Lemma peer_no_fallback i : peer i → Data.fallback_to_databag (local i) i = false.
Proof.
  intros Hi. unfold Data.fallback_to_databag. apply andb_false_intro2.
  apply not_true_is_false. intros (k & Hk%list_elem_of_In & Hb%bool_decide_eq_true)%existsb_exists.
  change (is_Some (own i !! k)) in Hb. rewrite local_not_own in Hb by done. by destruct Hb.
Qed.

Lemma peer_process i ks op : peer i →
  Data.process_secret_fields (local i) ks op i =
  match hits i ks with
  | [] => Ok (∅, misses i ks, i)
  | fields =>
      '(r, i') ← op EXTRA fields i;
      Ok (match r with
          | Data.Nothing => (∅, misses i ks ++ fields, i')%list
          | Data.Success => (∅, misses i ks, i')
          | Data.Contents d => (d, misses i ks, i')
          end)
  end.
Proof.
  intros Hi. unfold Data.process_secret_fields. rewrite peer_enabled, peer_no_fallback by done.
  rewrite andb_true_r. cbn [negb]. rewrite andb_true_r. case_bool_decide as Hne.
  - fold (hits i ks) (misses i ks). destruct (hits i ks) as [|k fields] eqn:E; [by unfold Data.group_secret_fields; rewrite peer_class|].
    rewrite <- E. rewrite one_group; [|done| |by rewrite E].
    + cbn [mbind result_bind Data.run_groups]. destruct (op EXTRA (hits i ks) i) as [[[| |d] i']|e]; cbn; try done.
      by rewrite (right_id_L ∅ (∪)).
    + intros k' [Hk' _]%list_elem_of_filter. apply (peer_names i); [done|]. by apply local_is_secret with i.
  - unfold hits, misses. rewrite Hne.
    rewrite filter_none, filter_every by set_solver. done.
Qed.

(** *** Changing the bag, the secret and the object *)

Lemma own_with_bag i b : own (Data.with_bag (Data.component i) b i) = b.
Proof. unfold own, Data.bag. cbn. by rewrite lookup_insert_eq. Qed.

Lemma peer_with_bag i b : peer i →
  (∀ k, k ∈ [REQ_SECRET_FIELDS; PROV_SECRET_FIELDS; internal] → b !! k = None) →
  (∀ k, is_Some (b !! k) → secret k = false) →
  peer (Data.with_bag (Data.component i) b i).
Proof.
  intros [] Hr Hp. split; try done.
  - unfold Data.has_member. cbn. by rewrite lookup_insert_eq.
  - intros k Hk. rewrite own_with_bag. by apply Hr.
  - intros k. rewrite own_with_bag. apply Hp.
Qed.

Lemma peer_with_secrets i t : peer i →
  (∀ l, l ≠ secret_label i → by_label l t = by_label l (secrets i)) →
  (∀ k, is_Some (content (Data.with_secrets t i) !! k) → secret k = true) →
  peer (Data.with_secrets t i).
Proof.
  intros [] Hl Hc. split; try done; cbn.
  - intros g Hg. rewrite Hl; [by apply peer_groups0|].
    assert (g ≠ EXTRA) as Hne by set_solver. exact (group_label_ne i g peer_class0 Hne).
  - rewrite Hl; [done|]. exact (legacy_label_ne i peer_class0).
Qed.

Lemma peer_with_new i new : peer i → (∀ k, k ∈ new → secret k = true) →
  peer (Data.with_fields (local_fields i) (remote_fields i) new i).
Proof. intros [] Hn. by split. Qed.

Lemma peer_with_legacy i labels : peer i → labels = [] ∨ labels = [legacy_label i] →
  peer (Data.with_legacy labels None i).
Proof. intros [] Hl. by split. Qed.

Lemma legacy_names_eq i : peer i → Data.legacy_names i = Data.with_legacy [legacy_label i] None i.
Proof.
  intros Hi. unfold Data.legacy_names, Data.generate_secret_field_name.
  rewrite peer_class, peer_internal by done. f_equal.
  - by destruct (peer_legacy_labels _ Hi) as [-> | ->].
  - fold (own i). apply peer_reserved; [done|set_solver].
Qed.

Lemma peer_legacy_names i : peer i → peer (Data.legacy_names i).
Proof. intros Hi. rewrite legacy_names_eq by done. apply peer_with_legacy; [done|by right]. Qed.

Lemma peer_on_fetch i : peer i → Data.legacy_apply_on_fetch i = Data.legacy_names i.
Proof. intros Hi. unfold Data.legacy_apply_on_fetch. by rewrite peer_class. Qed.

Lemma view_legacy_names i : view (Data.legacy_names i) = view i.
Proof. done. Qed.

(** *** Reading *)

Lemma view_lookup i k : view i !! k = match content i !! k with Some v => Some v | None => own i !! k end.
Proof. unfold view. rewrite lookup_union. by destruct (content i !! k), (own i !! k). Qed.

Lemma fetch_bag i ks k : (∀ k', k' ∈ ks ↔ k' = k) →
  Data.fetch_relation_data_without_secrets (Data.component i) ks i !! k = own i !! k.
Proof.
  intros Hks. unfold Data.fetch_relation_data_without_secrets. fold (own i). rewrite map_lookup_filter.
  destruct (own i !! k) eqn:E; cbn; [|done]. case_guard; [done|]. by rewrite Hks in *.
Qed.

Lemma fetch_bag_none i ks k : k ∉ ks →
  Data.fetch_relation_data_without_secrets (Data.component i) ks i !! k = None.
Proof.
  intros Hks. unfold Data.fetch_relation_data_without_secrets. rewrite map_lookup_filter_None. right. by intros.
Qed.

Lemma wanted_lookup (c : databag) k : filter (λ '(k', _), [k] = [] ∨ k' ∈ [k]) c !! k = c !! k.
Proof.
  rewrite map_lookup_filter. destruct (c !! k); [|done]. cbn. case_guard as Hg; [done|]. destruct Hg. right. by left.
Qed.

Lemma peer_fetch_field i k : peer i → ordinary k →
  Data.fetch_my_relation_field k i = Ok (view i !! k, Data.legacy_names i).
Proof.
  intros Hi [Hk _]. unfold Data.fetch_my_relation_field, Data.fetch_my_relation_data.
  rewrite peer_class by done. cbn [bool_decide decide andb]. unfold Data.legacy_apply_on_fetch.
  rewrite bool_decide_eq_false_2 by done. rewrite peer_class by done. cbn [andb].
  rewrite <- view_legacy_names. pose proof (peer_legacy_names _ Hi) as Hj.
  set (j := Data.legacy_names i) in *. clearbody j. clear i Hi. rename j into i, Hj into Hi.
  unfold Data.fetch_my_specific_relation_data. rewrite peer_class by done.
  rewrite peer_either by done. cbn [mbind result_bind]. rewrite peer_local_fields by done. cbn [mbind result_bind].
  unfold Data.fetch_relation_data_with_secrets. rewrite peer_process by done. rewrite view_lookup.
  unfold hits, misses. destruct (decide (k ∈ local i)) as [Hin|Hin].
  - rewrite filter_cons_True, filter_cons_False, !filter_nil by (done || tauto).
    unfold Data.fetch_group. rewrite extra_contents by (done || set_solver). cbn [mbind result_bind].
    case_bool_decide as Hd; cbn [mbind result_bind]; do 3 f_equal.
    + cbn [option_bind mbind]. rewrite (right_id_L ∅ (∪)), fetch_bag by set_solver.
      by rewrite <- (wanted_lookup (content i) k), Hd, lookup_empty.
    + cbn [option_bind mbind]. rewrite lookup_union, fetch_bag_none by set_solver.
      rewrite (left_id_L None (∪)), wanted_lookup, local_not_own by done. by destruct (content i !! k).
  - rewrite filter_cons_False, filter_cons_True, !filter_nil by done. cbn [mbind result_bind option_bind].
    rewrite (right_id_L ∅ (∪)), fetch_bag by set_solver.
    destruct (content i !! k) eqn:E; [|done]. destruct Hin. apply content_local; [done|by eexists].
Qed.

(** *** Writing the secret and the bag *)

Lemma with_secrets_id i : Data.with_secrets (secrets i) i = i.
Proof. by destruct i. Qed.

(** [t] is [i]'s secrets after the secret of the relation got the content [c]. *)
Record writes (c : databag) i (t : T) : Prop := mkWrites {
  writes_content : content (Data.with_secrets t i) = c;
  writes_others l : l ≠ secret_label i → by_label l t = by_label l (secrets i) }.

Lemma peer_writes c i t : peer i → writes c i t → (∀ k, is_Some (c !! k) → secret k = true) →
  peer (Data.with_secrets t i).
Proof. intros Hi [Hc Ho] Hs. apply peer_with_secrets; [done..|]. by rewrite Hc. Qed.

Lemma removes_writes i id : by_label (secret_label i) (secrets i) = Some id →
  writes ∅ i (remove_all_revisions id (secrets i)).
Proof.
  intros Hl. split.
  - unfold content. change (secret_label (Data.with_secrets _ i)) with (secret_label i). cbn.
    by rewrite remove_label, decide_True.
  - intros l Hne. rewrite remove_label. case_decide as Hid; [|done]. destruct Hne. by eapply by_label_inj.
Qed.

Lemma set_content_writes i id c : by_label (secret_label i) (secrets i) = Some id →
  ∃ t, Data.set_content (Data.mkSecret id (secret_label i) None) c i = Data.with_secrets t i ∧ writes c i t.
Proof.
  intros Hl. unfold Data.set_content. cbn. case_bool_decide as Hc; [|case_bool_decide as He].
  - exists (secrets i). split; [by rewrite with_secrets_id|]. split; [|done].
    rewrite with_secrets_id. unfold content. by rewrite Hl.
  - subst c. eexists. split; [done|]. by apply removes_writes.
  - eexists. split; [done|]. split; [|intros l _; apply set_content_label].
    unfold content. change (secret_label (Data.with_secrets _ i)) with (secret_label i). cbn.
    by rewrite set_content_label, Hl, (set_content_content _ _ _ _ _ Hl), decide_True.
Qed.

Definition chosen i (data : list (string * string)) : databag :=
  foldl (λ d '(k, v), <[k := v]> d) ∅ (filter (λ '(k, _), k ∈ local i) data).

Lemma chosen_lookup i data k : chosen i data !! k = if decide (k ∈ local i) then last_value k data else None.
Proof. exact (last_value_filter (λ k, k ∈ local i) k data). Qed.

Lemma peer_chosen i data fields : peer i →
  Data.content_for_secret_group data fields EXTRA i = Ok (chosen i data, i).
Proof.
  intros Hi. unfold Data.content_for_secret_group. rewrite peer_class, peer_local_fields by done.
  cbn [mbind result_bind]. by rewrite bool_decide_eq_true_2.
Qed.

Lemma peer_add_or_update i data fields : peer i →
  ∃ t, Data.add_or_update_relation_secrets false data EXTRA fields i = Ok (Data.Success, Data.with_secrets t i) ∧
    writes (chosen i data ∪ content i) i t.
Proof.
  intros Hi. unfold Data.add_or_update_relation_secrets. rewrite peer_relation_secret by done.
  cbn [mbind result_bind]. destruct (by_label (secret_label i) (secrets i)) as [id|] eqn:Hl; cbn [fmap option_fmap option_map].
  - unfold Data.update_relation_secret. rewrite peer_relation_secret, Hl by done.
    cbn [mbind result_bind fmap option_fmap option_map]. rewrite peer_chosen by done. cbn [mbind result_bind Data.secret_id].
    destruct (set_content_writes i id (chosen i data ∪ content_of id (secrets i)) Hl) as (t & -> & Ht).
    exists t. split; [done|]. unfold content at 1. by rewrite Hl.
  - unfold Data.add_relation_secret. rewrite peer_enabled by done. cbn [negb mbind result_bind truthy_opt].
    rewrite peer_chosen by done. cbn [mbind result_bind]. fold (secret_label i). rewrite Hl.
    destruct (add_secret (chosen i data) (secret_label i) (secrets i)) as [id t] eqn:Ha.
    pose proof (λ l, add_secret_label (chosen i data) (secret_label i) (secrets i) l Hl) as Hal.
    pose proof (add_secret_content (chosen i data) (secret_label i) (secrets i)) as Hac.
    rewrite Ha in Hal, Hac. cbn in Hal, Hac.
    assert (content i = ∅) as -> by (unfold content; by rewrite Hl). rewrite (right_id_L ∅ (∪)).
    eexists. split; [done|]. split.
    + unfold content. change (secret_label (Data.with_secrets _ i)) with (secret_label i). cbn.
      destruct (rel_app (rel i)) as [app|]; [destruct (app =? local_app i)%string|];
        rewrite ?grant_label, Hal, decide_True, ?grant_content, Hac by done; done.
    + intros l Hne. destruct (rel_app (rel i)) as [app|]; [destruct (app =? local_app i)%string|];
        rewrite ?grant_label, Hal, decide_False by done; done.
Qed.

Lemma with_bag_id i : Data.has_member (Data.component i) i = true → Data.with_bag (Data.component i) (own i) i = i.
Proof.
  unfold Data.has_member. rewrite bool_decide_eq_true. intros [b Hb]. unfold own, Data.bag. rewrite Hb. cbn.
  unfold Data.with_bag. rewrite insert_id by done. destruct i as [? ? ? ? ? ? ? ? ? [] ]. done.
Qed.

Lemma delete_absent i ks : peer i → (∀ k, k ∈ ks → own i !! k = None) →
  Data.delete_relation_data_without_secrets (Data.component i) ks i = i.
Proof.
  intros Hi Hks. unfold Data.delete_relation_data_without_secrets. rewrite peer_member by done. fold (own i).
  assert (foldl (λ b f, delete f b) (own i) ks = own i) as ->; [|by apply with_bag_id, peer_member].
  induction ks as [|k ks IH]; [done|]. cbn. rewrite delete_id by (apply Hks; set_solver).
  apply IH. intros. apply Hks. set_solver.
Qed.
################
# Your instructions
Search the data above for "exact" and copy every line where it turns up.

# Exercise answer
    assert (g ≠ EXTRA) as Hne by set_solver. exact (group_label_ne i g peer_class0 Hne).
  - rewrite Hl; [done|]. exact (legacy_label_ne i peer_class0).
Proof. exact (last_value_filter (λ k, k ∈ local i) k data). Qed.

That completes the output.